El sitio de la casa de las tías de Carlos Robles, con árboles inmensos; la casa del árbol del rancho de Adolfo y el perro que siempre nos correteaba. La biblioteca que estaba en el pasillo exterior de la presidencia municipal, las bancas de granito del parque central. Asimismo recuerdo el vestido azul de la niña que me gustaba y que veía desde los corredores exteriores de la Prepa, y la decepción dos minutos después cuando su pretendiente formal la tomaba de la cintura y ella sonreía. Recuerdo un árbol lleno de duraznos, el niño que subía al árbol y leía el cuento del pollito que se alarmaba porque creía que el cielo estaba cayendo. Las noches en que Javier llevaba serenata, el sabor amargo del brandy pasando por mi garganta, el frío de la calle. Cientos de imágenes, ¡miles!
El patio central de mi casa de infancia; los pájaros a las seis de la tarde; el humo de los camiones urbanos; los cláxones al mediodía y las muchachas con uniforme que corren de una a otra banqueta. Recuerdo el aroma del jocoatol, el calor afectuoso del jarro que acaricia mi mano; el sonido de los nombres de mis amigos y de mis afectos, algunos suenan como tambor, otros suenan como una tablilla de marimba y algunos más hacen el mismo sonido que hacen las nubes cuando se posan arriba de los árboles.
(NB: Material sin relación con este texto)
(* ===== verification/Room.v ===== *)
(** * Room: the state of a room and its primitive operations

    src/internal/server/room.go, with the helpers of room_relay.go and
    room_status.go the handlers share.

    A [*Client] is a location in [store]: [clients] and [addrMap] may hold the same
    one.  A handler runs to completion before the next (its critical section is
    one [mu.Lock] region, and what it sends follows it), reads one clock value and
    draws random bytes at most once; [go r.sendPeerInfoBroadcast()] is run at the
    end of the handler.  [range] over a map follows the order [go_range] gives. *)

From S2P Require Import Prelude GoNet Crc32 Protocol Messages MessagesData MessagesPeer NetUtil RateLimit Float64 Bandwidth SendQueue Sha256 Auth I18n Client.

Definition maxUsernameLen : Z := 32.
Definition maxRoomIDLen : nat := 32.
Definition peerInfoInterval : Z := 50000000.
Definition peerInfoCacheTTL : Z := peerInfoInterval.
Definition pingInterval : Z := 5 * Second.
Definition sendErrorLogInterval : Z := 60 * Second.

(** [connIPKey]: a [16]byte. *)
Definition addrToConnIPKey (addr : UDPAddr) : ipkey :=
  copy_into (zeros 16) (default [] (To16 (ua_IP addr))).

(** Fixed at creation. *)
Record RoomCfg := mkCfg {
  r_roomID : list byte; r_roomPass : list byte; r_subnet : IPNet; r_serverIP : IP;
  r_maxPlayers : Z; r_maxPending : Z; r_maxRegPerIP : Z; r_maxPerIP : Z; r_createdAt : Z }.

(** What [mu] and [ipConnMu] protect. *)
Record Core := mkCore {
  store : gmap nat Client; next_loc : nat;
  clients : gmap ipkey nat; addrMap : gmap RateKey nat;
  ipBitmap : list Z; pendingAuth : Z; ipConnCount : gmap ipkey Z }.

(** The cached peer list. *)
Record PeerCache := mkPeerCache {
  peerInfoDirty : bool; peerInfoEncoded : option (list byte); peerInfoCachedAt : Z }.

(** Counters; [sendErrorCountSinceLog] and [lastSendErrorLog] throttle the log. *)
Record Stats := mkStats {
  totalRegistrations : Z; authFailures : Z; peakPlayers : Z; totalPacketsRelay : Z;
  totalKicks : Z; sendErrors : Z; sendErrorCountSinceLog : Z; lastSendErrorLog : option Z;
  lastActivity : Z }.

Record Room := mkRoom {
  r_cfg : RoomCfg; r_core : Core; r_regBuf : DoubleBuf ipkey;
  r_authKeys : gmap (list byte) (list byte); r_cache : PeerCache; r_stats : Stats; r_stopped : bool }.

(** ** Setters *)

Definition set_store m (s : Core) := mkCore m (next_loc s) (clients s) (addrMap s) (ipBitmap s) (pendingAuth s) (ipConnCount s).
Definition set_clients m (s : Core) := mkCore (store s) (next_loc s) m (addrMap s) (ipBitmap s) (pendingAuth s) (ipConnCount s).
Definition set_addrMap m (s : Core) := mkCore (store s) (next_loc s) (clients s) m (ipBitmap s) (pendingAuth s) (ipConnCount s).
Definition set_ipBitmap b (s : Core) := mkCore (store s) (next_loc s) (clients s) (addrMap s) b (pendingAuth s) (ipConnCount s).
Definition set_pendingAuth n (s : Core) := mkCore (store s) (next_loc s) (clients s) (addrMap s) (ipBitmap s) n (ipConnCount s).
Definition set_ipConnCount m (s : Core) := mkCore (store s) (next_loc s) (clients s) (addrMap s) (ipBitmap s) (pendingAuth s) m.

Definition set_core s (r : Room) := mkRoom (r_cfg r) s (r_regBuf r) (r_authKeys r) (r_cache r) (r_stats r) (r_stopped r).
Definition set_regBuf b (r : Room) := mkRoom (r_cfg r) (r_core r) b (r_authKeys r) (r_cache r) (r_stats r) (r_stopped r).
Definition set_authKeys m (r : Room) := mkRoom (r_cfg r) (r_core r) (r_regBuf r) m (r_cache r) (r_stats r) (r_stopped r).
Definition set_cache c (r : Room) := mkRoom (r_cfg r) (r_core r) (r_regBuf r) (r_authKeys r) c (r_stats r) (r_stopped r).
Definition set_stats c (r : Room) := mkRoom (r_cfg r) (r_core r) (r_regBuf r) (r_authKeys r) (r_cache r) c (r_stopped r).

Definition add_registration (peak : Z) (s : Stats) := mkStats (totalRegistrations s + 1) (authFailures s) peak (totalPacketsRelay s) (totalKicks s) (sendErrors s) (sendErrorCountSinceLog s) (lastSendErrorLog s) (lastActivity s).
Definition add_authFailure (s : Stats) := mkStats (totalRegistrations s) (authFailures s + 1) (peakPlayers s) (totalPacketsRelay s) (totalKicks s) (sendErrors s) (sendErrorCountSinceLog s) (lastSendErrorLog s) (lastActivity s).
Definition add_relay (s : Stats) := mkStats (totalRegistrations s) (authFailures s) (peakPlayers s) (totalPacketsRelay s + 1) (totalKicks s) (sendErrors s) (sendErrorCountSinceLog s) (lastSendErrorLog s) (lastActivity s).
Definition add_kick (s : Stats) := mkStats (totalRegistrations s) (authFailures s) (peakPlayers s) (totalPacketsRelay s) (totalKicks s + 1) (sendErrors s) (sendErrorCountSinceLog s) (lastSendErrorLog s) (lastActivity s).
Definition add_sendError (since : Z) (last : option Z) (s : Stats) := mkStats (totalRegistrations s) (authFailures s) (peakPlayers s) (totalPacketsRelay s) (totalKicks s) (sendErrors s + 1) since last (lastActivity s).
Definition set_lastActivity t (s : Stats) := mkStats (totalRegistrations s) (authFailures s) (peakPlayers s) (totalPacketsRelay s) (totalKicks s) (sendErrors s) (sendErrorCountSinceLog s) (lastSendErrorLog s) t.

(** ** The client store *)

Definition client_at (s : Core) (l : nat) : option Client := store s !! l.
(** The client an address or a virtual IP is mapped to. *)
Definition addr_client (s : Core) (k : RateKey) : option (nat * Client) :=
  l ← addrMap s !! k; c ← client_at s l; Some (l, c).
Definition vip_client (s : Core) (k : ipkey) : option (nat * Client) :=
  l ← clients s !! k; c ← client_at s l; Some (l, c).

Definition upd_client (l : nat) (f : Client → Client) (s : Core) : Core :=
  set_store (alter f l (store s)) s.
Definition alloc (c : Client) (s : Core) : nat * Core :=
  (next_loc s, mkCore (<[next_loc s := c]> (store s)) (S (next_loc s)) (clients s) (addrMap s)
                 (ipBitmap s) (pendingAuth s) (ipConnCount s)).

(** ** IP bitmap *)

Definition octet_of (ip4 : IP) : Z := b2z (nth 3 ip4 x00).

Definition markIPUsed (ip : IP) (s : Core) : Core :=
  match To4 ip with
  | None => s
  | Some ip4 =>
      let octet := octet_of ip4 in
      set_ipBitmap (alter (fun w => Z.lor w (Z.shiftl 1 (octet mod 64))) (Z.to_nat (octet / 64)) (ipBitmap s)) s
  end.

Definition markIPFree (ip : IP) (s : Core) : Core :=
  match To4 ip with
  | None => s
  | Some ip4 =>
      let octet := octet_of ip4 in
      set_ipBitmap (alter (fun w => Z.ldiff w (Z.shiftl 1 (octet mod 64))) (Z.to_nat (octet / 64)) (ipBitmap s)) s
  end.

Definition ones64 : Z := 2 ^ 64 - 1.

(** bits.TrailingZeros64 *)
Fixpoint ctz (p : positive) : Z := match p with xO p => 1 + ctz p | _ => 0 end.
Definition TrailingZeros64 (x : Z) : Z := match x with Z.pos p => ctz p | _ => 64 end.

(** The inner loop on [free]; a set bit is cleared each time, so 64 rounds are
    enough. *)
Fixpoint scan_word (fuel : nat) (base : Z) (free : Z) : option Z :=
  match fuel with
  | O => None
  | S fuel =>
      if free =? 0 then None else
      let octet := base + TrailingZeros64 free in
      if (2 <=? octet) && (octet <? 255) then Some octet
      else scan_word fuel base (Z.land free (free - 1))
  end.

Fixpoint scan_bitmap (base : Z) (words : list Z) : option Z :=
  match words with
  | [] => None
  | word :: words =>
      if word =? ones64 then scan_bitmap (base + 64) words
      else match scan_word 64 base (Z.lxor ones64 word) with
           | Some o => Some o
           | None => scan_bitmap (base + 64) words
           end
  end.

Definition nextAvailableIP (cfg : RoomCfg) (s : Core) : option IP :=
  match To4 (net_IP (r_subnet cfg)) with
  | Some [b0; b1; b2; _] => (fun o => IPv4 b0 b1 b2 (z2b o)) <$> scan_bitmap 0 (ipBitmap s)
  | _ => None
  end.

(** ** Per-address connection counts *)

Definition conn_count (s : Core) (k : ipkey) : Z := default 0 (ipConnCount s !! k).

Definition incrementIPConnCount (k : ipkey) (s : Core) : Core :=
  set_ipConnCount (<[k := conn_count s k + 1]> (ipConnCount s)) s.

Definition decrementIPConnCount (k : ipkey) (s : Core) : Core :=
  match ipConnCount s !! k with
  | Some n => if 1 <? n then set_ipConnCount (<[k := n - 1]> (ipConnCount s)) s
              else set_ipConnCount (delete k (ipConnCount s)) s
  | None => set_ipConnCount (delete k (ipConnCount s)) s
  end.

(** [if c.PublicAddr != nil { r.decrementIPConnCount(...) }]. *)
Definition release_addr (a : option UDPAddr) (s : Core) : Core :=
  match a with Some a => decrementIPConnCount (addrToConnIPKey a) s | None => s end.

(** [if r.pendingAuth > 0 { r.pendingAuth-- }]. *)
Definition decrementPending (s : Core) : Core :=
  if 0 <? pendingAuth s then set_pendingAuth (pendingAuth s - 1) s else s.

(** ** Creation *)

(** The mask of a room: [Mask.Size()] gives 24 of 32 bits. *)
Definition mask24 : list byte := [xff; xff; xff; x00].

Record RoomConfig := mkRoomConfig {
  rc_RoomID : list byte; rc_RoomPass : list byte; rc_Subnet : IPNet;
  rc_MaxPlayers : Z; rc_MaxPerIP : Z }.

(** The fourth octet replaced. *)
Definition with_octet (ip4 : IP) (o : byte) : IP := take 3 ip4 ++ [o].

Definition NewRoom (now : Z) (c : RoomConfig) : option Room :=
  if negb (bool_decide (net_Mask (rc_Subnet c) = mask24)) then None else
  let serverIP := copy_into (zeros 4) (default [] (To4 (net_IP (rc_Subnet c)))) in
  let serverIP := with_octet serverIP x01 in
  let maxPerIP := if rc_MaxPerIP c <=? 0 then 3 else rc_MaxPerIP c in
  let cfg := mkCfg (rc_RoomID c) (rc_RoomPass c) (rc_Subnet c) serverIP (rc_MaxPlayers c)
               (Z.min (rc_MaxPlayers c * 3) 512) 5 maxPerIP now in
  let s := mkCore ∅ 0 ∅ ∅ [0; 0; 0; 0] 0 ∅ in
  let s := markIPUsed (with_octet serverIP x00) s in
  let s := markIPUsed serverIP s in
  let s := markIPUsed (with_octet serverIP xff) s in
  Some (mkRoom cfg s buf_empty ∅ (mkPeerCache false None 0)
          (mkStats 0 0 0 0 0 0 0 None now) false).

(** Room.Stop *)
Definition Stop (r : Room) : Room :=
  mkRoom (r_cfg r) (r_core r) (r_regBuf r) (r_authKeys r) (r_cache r) (r_stats r) true.

(** ** The room, the shared send queue and the dirty flag of persistence *)

Record World := mkWorld { w_room : Room; w_q : rateLimitedQueue; w_dirty : bool }.

Definition on_room (f : Room → Room) (w : World) : World := mkWorld (f (w_room w)) (w_q w) (w_dirty w).
Definition w_core (w : World) : Core := r_core (w_room w).
Definition w_cfg (w : World) : RoomCfg := r_cfg (w_room w).
Definition on_core (f : Core → Core) (w : World) : World := on_room (fun r => set_core (f (r_core r)) r) w.
Definition on_stats (f : Stats → Stats) (w : World) : World := on_room (fun r => set_stats (f (r_stats r)) r) w.

(** What a handler reads from outside: the clock, the language, rand.Read. *)
Class Env := { now : Z; T : Strings; rand_bytes : option (list byte) }.

(** Room.markDirty *)
Definition markDirty (w : World) : World := mkWorld (w_room w) (w_q w) true.

(** Room.invalidatePeerInfoCache *)
Definition invalidatePeerInfoCache (w : World) : World :=
  on_room (fun r => set_cache (mkPeerCache true None (peerInfoCachedAt (r_cache r))) r) w.

Section sends.
Context `{Env}.

(** Room.logSendError, after [sendErrors.Add(1)]. *)
Definition logSendError (w : World) : World :=
  on_stats (fun s =>
    let since := sendErrorCountSinceLog s + 1 in
    let recent := match lastSendErrorLog s with
                  | Some t => now - t <? sendErrorLogInterval | None => false end in
    if recent then add_sendError since (lastSendErrorLog s) s
    else add_sendError 0 (if 0 <? since then Some now else lastSendErrorLog s) s) w.

Definition queue_send (data : list byte) (to : UDPAddr) (p : sendPriority) (w : World) : World :=
  let '(ok, q) := rlq_send now (w_q w) data to p in
  let w := mkWorld (w_room w) q (w_dirty w) in
  if ok then w else logSendError w.

(** Room.sendChecked *)
Definition sendChecked (typ : byte) (payload : list byte) (to : UDPAddr) (w : World) : World :=
  queue_send (EncodeChecked typ payload) to priorityHigh w.

(** Room.sendCheckedRaw *)
Definition sendCheckedRaw (data : list byte) (to : UDPAddr) (w : World) : World :=
  queue_send data to priorityLow w.

(** Room.sendCheckedRawBypass *)
Definition sendCheckedRawBypass (data : list byte) (to : UDPAddr) (w : World) : World :=
  let '(_, q) := sendBypass (w_q w) data to in mkWorld (w_room w) q (w_dirty w).

(** Room.sendKickCode *)
Definition sendKickCode (to : UDPAddr) (code : byte) (reason : list byte) (w : World) : World :=
  on_stats add_kick (sendChecked TypeKick (KickPayload_Marshal (mkKick reason code)) to w).

Definition sendKick (to : UDPAddr) (reason : list byte) (w : World) : World :=
  sendKickCode to KickCodeNone reason w.

(** Room.sendAssignIP *)
Definition sendAssignIP (vip : IP) (to : UDPAddr) (w : World) : World :=
  let token := match vip_client (w_core w) (IPKey vip) with
               | Some (_, c) => cl_SessionToken c | None => zeros 16 end in
  let assign := mkAssignIP vip (net_Mask (r_subnet (w_cfg w))) (r_serverIP (w_cfg w)) AppVersion token in
  match AssignIPPayload_Marshal assign with
  | Some data => sendChecked TypeAssignIP data to w
  | None => w
  end.

Context `{MapRange}.

(** The clients in the order a range visits them. *)
Definition client_list (s : Core) : list (nat * Client) :=
  omap (fun '(_, l) => (fun c => (l, c)) <$> client_at s l) (go_range (clients s)).

Definition peer_entry (c : Client) : PeerInfoEntry :=
  mkPeer (cl_VirtualIP c) (cl_PublicAddr c) (cl_Username c) (z2b (cl_NATType c)).

(** Room.getEncodedPeerInfo *)
Definition getEncodedPeerInfo (w : World) : list byte * World :=
  let cache := r_cache (w_room w) in
  let rebuild :=
    let peers := map (peer_entry ∘ snd) (client_list (w_core w)) in
    let encoded := EncodeChecked TypePeerInfo (fst (PeerInfoPayload_Marshal peers)) in
    (encoded, on_room (set_cache (mkPeerCache (peerInfoDirty cache) (Some encoded) now)) w) in
  match peerInfoEncoded cache with
  | Some encoded =>
      if now - peerInfoCachedAt cache <? peerInfoCacheTTL then (encoded, w) else rebuild
  | None => rebuild
  end.

(** Room.sendPeerInfoToClient *)
Definition sendPeerInfoToClient (target : UDPAddr) (w : World) : World :=
  let '(encoded, w) := getEncodedPeerInfo w in sendCheckedRaw encoded target w.

(** The public addresses known, in range order. *)
Definition public_addrs (l : list (nat * Client)) : list UDPAddr :=
  omap (fun '(_, c) => cl_PublicAddr c) l.

(** Room.sendPeerInfoBroadcast *)
Definition sendPeerInfoBroadcast (w : World) : World :=
  if (size (clients (w_core w)) =? 0)%nat then w else
  let targets := public_addrs (client_list (w_core w)) in
  let '(encoded, w) := getEncodedPeerInfo w in
  foldl (fun w addr => sendCheckedRawBypass encoded addr w) w targets.

(** Room.notifyShutdown *)
Definition notifyShutdown (w : World) : World :=
  let targets := public_addrs (client_list (w_core w)) in
  let payload := KickPayload_Marshal (mkKick (str "server shutdown") KickCodeShutdown) in
  foldl (fun w addr => sendChecked TypeKick payload addr w) w targets.
End sends.

(** Room.ClientCount *)
Definition ClientCount (r : Room) : Z := Z.of_nat (size (clients (r_core r))).

(** ** Registration rate, auth keys, restored clients *)

(** Room.checkRegRate *)
Definition checkRegRate (r : Room) (addr : UDPAddr) : bool * Room :=
  let '(ok, b) := hit (r_maxRegPerIP (r_cfg r)) (r_regBuf r) (addrToConnIPKey addr) in
  (ok, set_regBuf b r).

(** One tick of Room.regRateLimitLoop. *)
Definition regRateTick (r : Room) : Room := set_regBuf (swap_clear (r_regBuf r)) r.

(** Room.getAuthKey *)
Definition getAuthKey (r : Room) (roomID : list byte) : option (list byte) * Room :=
  match r_authKeys r !! roomID with
  | Some k => (Some k, r)
  | None =>
      match DeriveKey (r_roomPass (r_cfg r)) roomID with
      | Some key => (Some key, set_authKeys (<[roomID := key]> (r_authKeys r)) r)
      | None => (None, r)
      end
  end.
Posdata: Cuando alguien muere se lleva todo lo que su memoria conserva. Mentira que vamos a la muerte como vinimos a la vida. ¡Mentira! Toda vida condensa millares de imágenes, cuando alguien muere es como si apagáramos una pantalla o quemáramos un libro. Se pierde tanto cada vez que alguien olvida cómo se llama y comienza a andar el pedregoso camino del Alzheimer.
Te quiero, porque sos como una vocal que sirve para nombrar mi mundo, para apuntalar mi memoria.